*** Block opens ***

(* ===== verification/Printf.v ===== *)
(** * Formatted output (src/kernel/src/lib/printf.{hpp,cpp})

    The functions return the characters they hand to [terminal_putchar], in
    order; [Terminal.print] writes them.  A format and a string argument are
    the characters before the terminating zero; reading behind that zero is
    undefined.  An integer argument is the 64-bit register it is passed in, of
    which a conversion takes its part. *)

From Stdlib Require Import SpecFloat.
From S2P Require Import Prelude Terminal.

Definition PRINT_BUFFER_SIZE : Z := 32.

Definition digit_char (digit : Z) : Z := if digit <? 10 then 0x30 + digit else 0x61 + digit - 10.

(** The buffer as the loop fills it, the last digit first; it ends at the
    number's end or when the buffer is full. *)
Fixpoint number_digits (n : nat) (num base : Z) : list Z :=
  match n with
  | O => []
  | S n' => if num =? 0 then [] else digit_char (num mod base) :: number_digits n' (num / base) base
  end.

Definition buffer_of (num base : Z) : list Z :=
  if num =? 0 then [0x30] else number_digits (Z.to_nat (PRINT_BUFFER_SIZE - 1)) num base.

(** [while (padding-- > 0)] *)
Definition pad (padding c : Z) : list Z := replicate (Z.to_nat padding) c.

Definition pad_char (pad_zero : bool) : Z := if pad_zero then 0x30 else 0x20.

Definition print_number (num base width : Z) (pad_zero left_justify : bool) : outcome (list Z) :=
  if num =? - 2 ^ 31 then UB else
  let negative := num <? 0 in
  let buffer := buffer_of (Z.abs num) base in
  let minus (b : bool) := if b then [0x2D] else [] in
  let content_width := Z.of_nat (length buffer) + (if negative then 1 else 0) in
  let padding := width - content_width in
  Ok (if left_justify then minus negative ++ rev buffer ++ pad padding 0x20
      else minus (pad_zero && negative) ++ pad padding (pad_char pad_zero) ++
           minus (negb pad_zero && negative) ++ rev buffer).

*** Block closes ***

§ TASK: Repeat exactly the lines from the line containing "let content_width := Z.of_nat" through the last line of the records above, including both, and nothing else.

§ PROBLEM SOLUTION:
  let content_width := Z.of_nat (length buffer) + (if negative then 1 else 0) in
  let padding := width - content_width in
  Ok (if left_justify then minus negative ++ rev buffer ++ pad padding 0x20
      else minus (pad_zero && negative) ++ pad padding (pad_char pad_zero) ++
           minus (negb pad_zero && negative) ++ rev buffer).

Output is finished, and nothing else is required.